The geographic diversity of the putative class members contributes to the lack of predominance in another way, by affecting the statute of limitations applicable to each class member's claim. See Wells Fargo Class Cert. R&R at 29-30. "Although the existence of a meritorious defense does not necessarily defeat certification, affirmative defenses may be considered as a factor in the class certification calculus." Weiss v. La Suisse, Societe D'Assurances Sur La Vie, 226 F.R.D. 446, 454 (S.D.N.Y. 2005). The fact that a substantial number of class members' claims are time barred counsels against finding that common issues predominate. McLaughlin v. Am. Tobacco Co., 522 F.3d 215, 233 (2d Cir. 2008). To determine the statute of limitations for each claim, the Court must apply New York's borrowing statute, C.P.L.R. § 202, which provides in relevant part that "[a]n action based upon a cause of action accruing without the state cannot be commenced after the expiration of the time limited by the laws of either the state or the place without the state where the cause of action accrued[.]" The statute requires "courts to `borrow' the Statute of Limitations of a foreign jurisdiction where a nonresident's cause of action accrued, if that limitations period is shorter than New York's." Glob. Fin. Corp. v. Triarc Corp., 93 N.Y.2d 525, 526 (N.Y. 1999). Under § 202, "a cause of action accrues at the time and in the place of the injury." Id. at 529. "When an alleged injury is purely economic, the place of injury usually is where the plaintiff resides and sustains the economic impact of the loss." Id. Moreover, for assigned claims, the cause of action accrues where the assignor's claim accrued. Portfolio Recovery Assocs., LLC v. King, 14 N.Y.3d 410, 416 (N.Y. 2010). Thus, to ascertain whether any given class member's claim is timely, the Court would have to determine the holder of the certificate at the time the claim accrued, that certificateholder's residency, and the statute of limitations in the applicable jurisdiction.

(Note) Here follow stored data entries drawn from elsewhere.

(* ===== verification/Rays.v ===== *)
(** What the ray tracer's client does: the taps it computes, the links it puts
    them on, how it keeps track of the nodes it has registered, and what is
    left when it is stopped. *)

From Stdlib Require Import ZArith Lia Strings.String Floats.SpecFloat.
From stdpp Require Import prelude list strings gmap list_numbers fin_maps relations.
From S2P Require Import Prelude.
From S2P Require Import Ieee.
From S2P Require Import Common.
From S2P Require Import CxxLib.
From S2P Require Import Json.
From S2P Require Import NodeConfig.
From S2P Require Import NodeEntity.
From S2P Require Import Channel.
From S2P Require Import Intermediate.
From S2P Require Import Controller.
From S2P Require Import Extensions.
From S2P Require Import Coordinator.
From S2P Require Import Commands.
From S2P Require Import Http.
From S2P Require Import Sionna.
Import Sionna.

#[local] Existing Instance Coordinator.t_eta.

(** ** Taps *)

Section Taps.
Context {V : Type} `{Host V}.
Implicit Types (ips : list (Z * path)) (taps : signal_v).

(** The paths that count, and those of them at one tap. *)
Definition kept (m : Z) (ip : Z * path) : Prop := late m ip.1 = false.

#[local] Instance kept_dec m ip : Decision (kept m ip).
Proof. unfold kept. apply _. Defined.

Nor could New York choice-of-law provisions override the application of § 202. "Choice of law provisions typically apply to only substantive issues . . . and statutes of limitations are considered procedural because they are deemed as pertaining to the remedy rather than the right." Id. (citations and internal quotation marks omitted).
For the reasons set forth above, the Royal Park and BlackRock Plaintiffs' motion to certify a class in this action, appoint these Plaintiffs as class representative and appoint their counsel as class counsel is DENIED.
The Clerk of Court is respectfully directed to close the motions at 14 Civ. 8175, Docket No. 335, and 14 Civ. 9366, Docket No. 385.